*** Opening of Data for the task ***
(** A run of X8: the retry fails, the object is as it was. *)
Lemma recognised_failures_leave_queue_witness :
  let answer := [failure "index" "a:v1"] in
  let m := start pending [answer; answer] in
  (send_all bulk m).1 = Raise RetryError ∧
  self (send_all bulk m).2 = pending.
Proof.
  cbv zeta.
  assert (Hres : (send_all bulk (start pending [[failure "index" "a:v1"];
                                                [failure "index" "a:v1"]])).1
                 = Raise RetryError) by by vm_compute.
  split; [exact Hres|].
  apply (recognised_failures_leave_queue bulk
           (start pending [[failure "index" "a:v1"];
                           [failure "index" "a:v1"]]) RetryError);
    [by vm_compute|exact Hres].
Defined.

(** A run of X10: a document of 100 MB, then a removal. *)
Lemma append_keeps_below_ceiling_witness :
  let cs := [Append "ObjectCreated:Put" 100000000 t0 "bucket" ".txt" "big"
                    "text" "etag" (PyStr "v1");
             Append "ObjectRemoved:Delete" 9 t0 "bucket" ".txt" "c" ""
                    "etag" PyNone] in
  let out := calls 100000000 bulk utcnow cs (start init []) in
  forallb thresholded cs = true ∧
  out.1 = Ok tt ∧
  length (dispatches (trace out.2)) = 1%nat ∧
  size (self out.2) < QUEUE_LIMIT_BYTES.
Proof.
  cbv zeta. split; [reflexivity|]. split; [by vm_compute|].
  split; [by vm_compute|].
  apply (append_keeps_below_ceiling 100000000 bulk utcnow
           [Append "ObjectCreated:Put" 100000000 t0 "bucket" ".txt" "big"
                   "text" "etag" (PyStr "v1");
            Append "ObjectRemoved:Delete" 9 t0 "bucket" ".txt" "c" ""
                   "etag" PyNone] []);
    [reflexivity|by vm_compute].
Defined.

(** A run of X11: three events without text. *)
Lemma textless_events_never_flush_witness :
  let c key := Append "ObjectCreated:Put" 123 t0 "bucket" ".exe" key ""
                      "etag" PyNone in
  let out := calls 100 bulk utcnow [c "a"; c "b"; c "c"] (start init []) in
  trace out.2 = [] ∧ size (self out.2) = 0 ∧
  length (queue (self out.2)) = 3%nat.
Proof.
  cbv zeta.
  destruct (textless_events_never_flush 100 bulk utcnow
              [Append "ObjectCreated:Put" 123 t0 "bucket" ".exe" "a" ""
                      "etag" PyNone;
               Append "ObjectCreated:Put" 123 t0 "bucket" ".exe" "b" ""
                      "etag" PyNone;
               Append "ObjectCreated:Put" 123 t0 "bucket" ".exe" "c" ""
                      "etag" PyNone]
              (start init [])) as (Ht & Hs & _).
  - reflexivity.
  - by vm_compute.
  - split; [exact Ht|]. split; [exact Hs|by vm_compute].
Defined.

(** A run of X14: the same key and version, queued twice. *)
Lemma identifier_determines_key_witness :
  colon_free "a/b.txt" = true ∧
  Doc._id (doc "a/b.txt" "v1" "hello" 5) = Doc._id (doc "a/b.txt" "v1" "" 7) ∧
  "a/b.txt" = "a/b.txt" ∧ py_str (PyStr "v1") = py_str (PyStr "v1").
Proof.
  split; [reflexivity|]. split; [reflexivity|].
  apply (identifier_determines_key
           "ObjectCreated:Put" 5 t0 "bucket" ".txt" "a/b.txt" "hello" "etag"
           (PyStr "v1") t0
           "ObjectCreated:Put" 7 t0 "bucket" ".txt" "a/b.txt" "" "etag"
           (PyStr "v1") t0); reflexivity.
Defined.

(** A run of X15: two documents under a cap of 5 bytes. *)
Lemma total_capped_per_document_witness :
  let cs := [Append "ObjectCreated:Put" 7 t0 "bucket" ".txt" "a" "hello"
                    "etag" (PyStr "v1");
             AppendDocument db] in
  let out := calls 5 bulk utcnow cs (start init []) in
  0 ≤ 5 ∧ out.1 = Ok tt ∧
  size (self out.2) ≤ 5 * Z.of_nat (length (queue (self out.2))).
Proof.
  cbv zeta. split; [done|]. split; [by vm_compute|].
  apply (total_capped_per_document 5 bulk utcnow
           [Append "ObjectCreated:Put" 7 t0 "bucket" ".txt" "a" "hello"
                   "etag" (PyStr "v1");
            AppendDocument db] []);
    [done|by vm_compute].
Defined.

(** A run of X16: an event, a skipped event, a re-queued document. *)
Lemma queued_in_arrival_order_witness :
  let cs := [Append "ObjectCreated:Put" 7 t0 "bucket" ".txt" "a" "hello"
                    "etag" (PyStr "v1");
             Append "Event:WeNeverHeardOf" 7 t0 "bucket" ".txt" "x" ""
                    "etag" PyNone;
             AppendDocument db] in
  let out := calls 100 bulk utcnow cs (start init []) in
  out.1 = Ok tt ∧ trace out.2 = [] ∧
  Doc._id <$> queue (self out.2) = ["a:v1"; "b:v1"].
Proof.
  cbv zeta. split; [by vm_compute|]. split; [by vm_compute|].
  etrans.
  - apply (queued_in_arrival_order 100 bulk utcnow
             [Append "ObjectCreated:Put" 7 t0 "bucket" ".txt" "a" "hello"
                     "etag" (PyStr "v1");
              Append "Event:WeNeverHeardOf" 7 t0 "bucket" ".txt" "x" ""
                     "etag" PyNone;
              AppendDocument db]
             (start init [])); by vm_compute.
  - by vm_compute.
Defined.

(** A run of X18: a put into a versioned bucket. *)
Lemma make_event_arn_witness :
  ∃ e,
    make_event "ObjectCreated:Put" "my-bucket" "123456" "hello+world.txt"
               "us-east-1" 100 "1313131313131.Vier50HdNbi7ZirO65" true
    = Made e ∧
    lookup_path ["s3"; "bucket"; "name"] e = Some (JStr "my-bucket") ∧
    lookup_path ["s3"; "bucket"; "arn"] e
    = Some (JStr "arn:aws:s3:::my-bucket").
Proof.
  destruct (make_event "ObjectCreated:Put" "my-bucket" "123456"
                       "hello+world.txt" "us-east-1" 100
                       "1313131313131.Vier50HdNbi7ZirO65" true)
    as [e|name|] eqn:H; [|by vm_compute in H..].
  exists e. split; [reflexivity|].
  destruct (make_event_arn _ _ _ _ _ _ _ _ _ H) as (b & Hn & Ha & Hb).
  clear H. rewrite Hn, Ha, Hb; [by split| |reflexivity]. by vm_compute.
Defined.

(** A run of X19: a put into an unversioned bucket has no version id. *)
Lemma make_event_object_keys_witness :
  ∃ e,
    make_event "ObjectCreated:Put" "my-bucket" "123456" "hello+world.txt"
               "us-east-1" 100 "1313131313131.Vier50HdNbi7ZirO65" false
    = Made e ∧
    lookup_path ["s3"; "object"; "eTag"] e = Some (JStr "123456") ∧
    lookup_path ["s3"; "object"; "size"] e = Some (JInt 100) ∧
    lookup_path ["s3"; "object"; "versionId"] e = None.
Proof.
  destruct (make_event "ObjectCreated:Put" "my-bucket" "123456"
                       "hello+world.txt" "us-east-1" 100
                       "1313131313131.Vier50HdNbi7ZirO65" false)
    as [e|name|] eqn:H; [|by vm_compute in H..].
  exists e. split; [reflexivity|].
  destruct (make_event_object_keys _ _ _ _ _ _ _ _ _ H) as (Ht & Hs & Hv).
  rewrite Ht, Hs, Hv. clear. by vm_compute.
Defined.

(** A run of X20: a hard delete. *)
Lemma make_event_shape_witness :
  ∃ e,
    make_event "ObjectRemoved:Delete" "my-bucket" "123456" "hello+world.txt"
               "us-east-1" 100 "1313131313131.Vier50HdNbi7ZirO65" true
    = Made e ∧
    keys_at [] e = keys_at [] EVENT_CORE ∧
    keys_at ["s3"; "bucket"] e = Some ["arn"; "name"; "ownerIdentity"].
Proof.
  destruct (make_event "ObjectRemoved:Delete" "my-bucket" "123456"
                       "hello+world.txt" "us-east-1" 100
                       "1313131313131.Vier50HdNbi7ZirO65" true)
    as [e|name|] eqn:H; [|by vm_compute in H..].
  exists e. split; [reflexivity|].
  destruct (make_event_shape _ _ _ _ _ _ _ _ _ H) as (H0 & _ & H2 & _).
  clear H. split; [exact H0|]. rewrite H2. by vm_compute.
Defined.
*** Close of Data for the task ***
■ Required work: All that belongs in your answer is the stretch of entries above from the line with "(** A run of X15: two" through the line with "AppendDocument db] []);", printed exactly.

■ Final answer:
(** A run of X15: two documents under a cap of 5 bytes. *)
Lemma total_capped_per_document_witness :
  let cs := [Append "ObjectCreated:Put" 7 t0 "bucket" ".txt" "a" "hello"
                    "etag" (PyStr "v1");
             AppendDocument db] in
  let out := calls 5 bulk utcnow cs (start init []) in
  0 ≤ 5 ∧ out.1 = Ok tt ∧
  size (self out.2) ≤ 5 * Z.of_nat (length (queue (self out.2))).
Proof.
  cbv zeta. split; [done|]. split; [by vm_compute|].
  apply (total_capped_per_document 5 bulk utcnow
           [Append "ObjectCreated:Put" 7 t0 "bucket" ".txt" "a" "hello"
                   "etag" (PyStr "v1");
            AppendDocument db] []);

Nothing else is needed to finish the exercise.